This Sunday we celebrated Luther’s Mass. We use this Mass, or should, on
important religious festivals.
This Sunday we commemorated the Baptism of Christ and I have a lot to
say about that occasion but I don’t have a mind for theology; I only have a
heart for Jesus. Chaos Bean wasn’t
excited about the prospect of Mass, having been warned yesterday while making
lunch for a church group that the Mass wasn’t going to go well because of the
music and songs we were going to sing with it. I wasn't either. I leaned over to her and said, “Don’t worry, Katherine von
Bora,” Martin Luther’s wife, “didn’t like this Mass either.” Chaos Bean and Katherine von Bora were
trained by the same order of Benedictine Sisters subsequently they are armchair
experts on each other. What I said
about Katherine von Bora isn’t true: I have no idea her opinion of Luther’s
Mass. What I do know, and what
Chaos Bean knows, is that von Bora would have brought it to Luther if he needed
it. Rightly translated her name would be Chaos von Bora in English.
Katherine von Bora is used as the model for the wives of the clergy and members of the laity. We have a pastor’s wife in our congregation who we use as a gauge for our behavior. Lois is the model of piety, service to others, and good behavior in church. If Lois is doing it, we should do it too. If Lois isn’t doing it, you won’t catch Chaos Bean or I doing it either. This comes in especially handy when we sing the few hymns we haven’t translated well into English and she closes her hymnbook and waits for the others to plod through the song. Mass wasn’t horrible and had the choir practiced it the Mass it would have been fantastic. I can’t help but wonder how it would have gone if Candace of Jurchen, Emily, or Leah Monster had been in church to lead us through it; or had we sung it in German - at least then the angels wouldn't have had to translate our worship for God.
The little I do know about Katherine von Bora, again, is that she’d have called Luther to the carpet when he was wrong, made fun of him when he was ridiculous, and overlooked the former when in the latter he was right. I have a coworker who, while selling a car that Hitler had a hand in making, will criticize me for being Lutheran because at the end of Luther’s life he went batshitcrazy during his prolonged, painful death and said some awful things about the Jews that the Nazis revived to make the case for their hatred. He seeks to ignore the important contributions Luther made to the Christian faith or to the secular culture of the West to hang his hat on something the Nazis did to every German thinker, writer, and composer. Under his analysis we can’t accept anything anyone has ever done if at some point they did something rather nasty. If I applied his thinking I would have to disregard Lutheranism and (officially) become a Methodist (until I found something about the Wesley brothers that was dastardly).

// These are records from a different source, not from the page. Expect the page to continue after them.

Lemma comp_done_unknown_witness :
  snd (CompDone._comp_done (done_env None ∅)) = inr tt.
Proof.
  destruct (CompDoneFacts.comp_done_ignores_unknown_items (done_env None ∅)
              eq_refl) as [_ H].
  exact H.
Defined.

Lemma comp_done_edit_witness :
  CompDone.UpdateState (0, 9) resolved 11%N
    ∈ fst (CompDone._comp_done (done_env (Some "7") {[ 7%N := resolved ]})).
Proof.
  destruct (CompDoneFacts.comp_done_edits_the_selected_metric
              (done_env (Some "7") {[ 7%N := resolved ]})
              (a_state (0, 0) None) resolved) as (_ & _ & H & _).
  - vm_compute. repeat constructor.
  - exact H.
Defined.

Lemma loaded_once_witness :
  Snippets.compiled gt NegInf on_disk on_disk ∅ = ∅.
Proof.
  apply (SnippetsFacts.nothing_is_loaded_twice gt NegInf on_disk on_disk ∅).
  - intros [|t]; [reflexivity|]. simpl. rewrite Z.gtb_ltb. apply Z.ltb_irrefl.
  - intros path t [H|H]; [exact H|]. rewrite lookup_empty in H. discriminate.
Defined.

Lemma stale_witness :
  Snippets.compiled gt NegInf recorded_gone on_disk ∅ !! "gone.json" = None.
Proof.
  apply (SnippetsFacts.stale_paths_are_not_loaded gt NegInf recorded_gone on_disk ∅
           "gone.json").
  vm_compute. reflexivity.
Defined.

Lemma rest_witness :
  Supervisor.quiescent (Supervisor.run Supervisor.init (burst ++ idle_steps)) ∧
  Supervisor.task (Supervisor.run Supervisor.init (burst ++ idle_steps)) = Some 1%nat.
Proof.
  destruct (SupervisorMore.only_a_trigger_ends_a_rest burst idle_steps)
    as (H1 & H2 & _).
  - repeat split.
  - reflexivity.
  - split; [exact H1|]. rewrite H2. reflexivity.
Defined.

End MoreScenarios.
Lemma range_app a m b : a <= m <= b -> Py.range a b = Py.range a m ++ Py.range m b.
Proof.
  intros H. unfold Py.range.
  replace (Z.to_nat (b - a)) with (Z.to_nat (m - a) + Z.to_nat (b - m))%nat by lia.
  rewrite seq_app, map_app. f_equal.
  rewrite <- (Nat.add_0_r (0 + Z.to_nat (m - a))), map_seq_shift.
  apply map_ext. intros k. lia.
Qed.

(** ** Traces *)

Lemma M_eta {A} (m : M A) : m = (trace_of m, result_of m).
Proof. destruct m; reflexivity. Qed.

Lemma bind_Ok {A B} (m : M A) (f : A -> M B) t a :
  m = (t, Ok a) -> bind m f = (t ++ trace_of (f a), result_of (f a)).
Proof. intros ->. unfold bind. destruct (f a); reflexivity. Qed.

Lemma trace_bind {A B} (m : M A) (f : A -> M B) :
  trace_of (bind m f) =
  trace_of m ++ match result_of m with Ok a => trace_of (f a) | Raise _ => [] end.
Proof.
  destruct m as [t [a|e]]; cbn [bind trace_of result_of fst snd].
  - destruct (f a); reflexivity.
  - now rewrite app_nil_r.
Qed.

Lemma result_bind {A B} (m : M A) (f : A -> M B) :
  result_of (bind m f) =
  match result_of m with Ok a => result_of (f a) | Raise e => Raise e end.
Proof.
  destruct m as [t [a|e]]; cbn [bind trace_of result_of fst snd]; [|reflexivity].
  destruct (f a); reflexivity.
Qed.
(** * Ledger and synchronisation layer of the investor back office

    A shallow embedding of [FirestoreService] (src/unnamed/part_003) and
    [MessageService] (src/src/services/messageService.ts).

    - JavaScript numbers are IEEE binary64 values: Rocq's primitive floats.
    - A stored document is a record whose entries are [field]s: a property can
      be missing, hold [null], or hold a value of the type the services write.
    - The document store is one finite map per collection, keyed by document
      id.  Every call to the store client is a request that the store may
      reject; the outcomes of the coming requests are part of the [World].
    - An [async] method is a function in the state-and-error monad [M]. *)

From Stdlib Require Import Floats ZArith Ascii.
From stdpp Require Import gmap strings list fin_maps sorting.

Set Warnings "-inexact-float".

(** ** JavaScript values *)

(** A property of a stored document or of an object literal. *)
Inductive field (A : Type) : Type :=
| Absent
| Null
| Has (a : A).
Arguments Absent {A}.
Arguments Null {A}.
Arguments Has {A} a.

(** ToBoolean on the primitive types the documents hold. *)
Class Truthy (A : Type) := truthy : A → bool.

#[global] Instance truthy_number : Truthy float :=
  λ x, negb ((x =? 0)%float || is_nan x).
#[global] Instance truthy_string : Truthy string :=
  λ s, negb (String.eqb s "").
#[global] Instance truthy_boolean : Truthy bool :=
  λ b, b.

(** [data.f || d] for a primitive property. *)
Definition orElse {A} `{Truthy A} (f : field A) (d : A) : A :=
  match f with
  | Has a => if truthy a then a else d
  | _ => d
  end.

(** [data.f || d] when [f] holds an object, an array or a Date: these are
    always truthy. *)
Definition orObject {A} (f : field A) (d : A) : A :=
  match f with
  | Has a => a
  | _ => d
  end.

(** [data.f?.g]: the property [g] of the object under [f], if there is one. *)
Definition chain {A B} (f : field A) (g : A → field B) : field B :=
  match f with
  | Has a => g a
  | _ => Absent
  end.

(** [x || null] on an optional string argument. *)
Definition orNull (x : option string) : field string :=
  match x with
  | Some s => if truthy s then Has s else Null
  | None => Null
  end.

(** An optional string argument used as a condition: [if (x)]. *)
Definition given (x : option string) : option string :=
  match x with
  | Some s => if truthy s then Some s else None
  | None => None
  end.

(** ToNumber of a property in an arithmetic expression: [undefined] is NaN,
    [null] is 0. *)
Definition toNumber (f : field float) : float :=
  match f with
  | Absent => nan
  | Null => 0%float
  | Has x => x
  end.

(** A property that is not [undefined]. *)
Definition defined {A} (f : field A) : bool :=
  match f with
  | Absent => false
  | _ => true
  end.

(** [s.includes(pat)]. *)
Definition includes (pat s : string) : bool :=
  match String.index 0 pat s with
  | Some _ => true
  | None => false
  end.

(** Strings are held in UTF-8, the encoding whose byte order is the order of
    the store. JavaScript counts a string in UTF-16 code units: a character
    encoded on one, two or three bytes is one unit, and a character encoded
    on four bytes is two units, a surrogate pair. *)

(** The code units of the character that starts with this byte. *)
Definition codeUnits (lead : ascii) : nat :=
  if 240 <=? nat_of_ascii lead then 2 else 1.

Should Republicans reject their entire program because George W. Bush has said a thing or seventeen that were not exactly well thought or grammatically correct? Should I abandon Progressive thought once Obama slips up? Should we remember Senator Kennedy for Chappaquiddick or should we think about all the legislation he’s shepherded through the Senate that made our Republic and world a better place? I think, and I think most people would agree, that people – being human – make mistakes but that doesn’t mean we should disregard their positive contributions. I know I’d rather be remembered for the good I did as a teacher in total rather than the havoc that I created.
Instead, what I will do is follow the example of Katherine von Bora and craft a new resolution for living: I will hold people to the same standards I hold myself. I will judge other people the way I judge myself. Please, don’t think you’re getting off easy. I am harder on myself than I am on anyone else. However, I learned a while ago at Valerie’s church that we judge ourselves by our motives (do it, Luther wanted you to!) and we judge others by their actions. Katherine called out Martin when he was wrong, made fun of him when he was ridiculous, and supported the old lug when he was right. I am going to continue to do that, but I am going to be careful about it. Certainly I’m not going to thank Hitler for the Autobahn and ignore the Shoah; but I can’t look at Luther and the contributions of standardizing language through translating the Bible into the vernacular of the people, reforming the Church, and prompting the Legal system to focus on motive instead of action because he wrote something crazy when he was crazy. I'm going to follow Katherine's example the way I would follow Lois', you should too.
At no point in this entry did I state or imply that anyone who trained me in anyway resembled either Luther in thought, word, deed, or appearance. It was really just the hat. Anyone would look like him in that hat.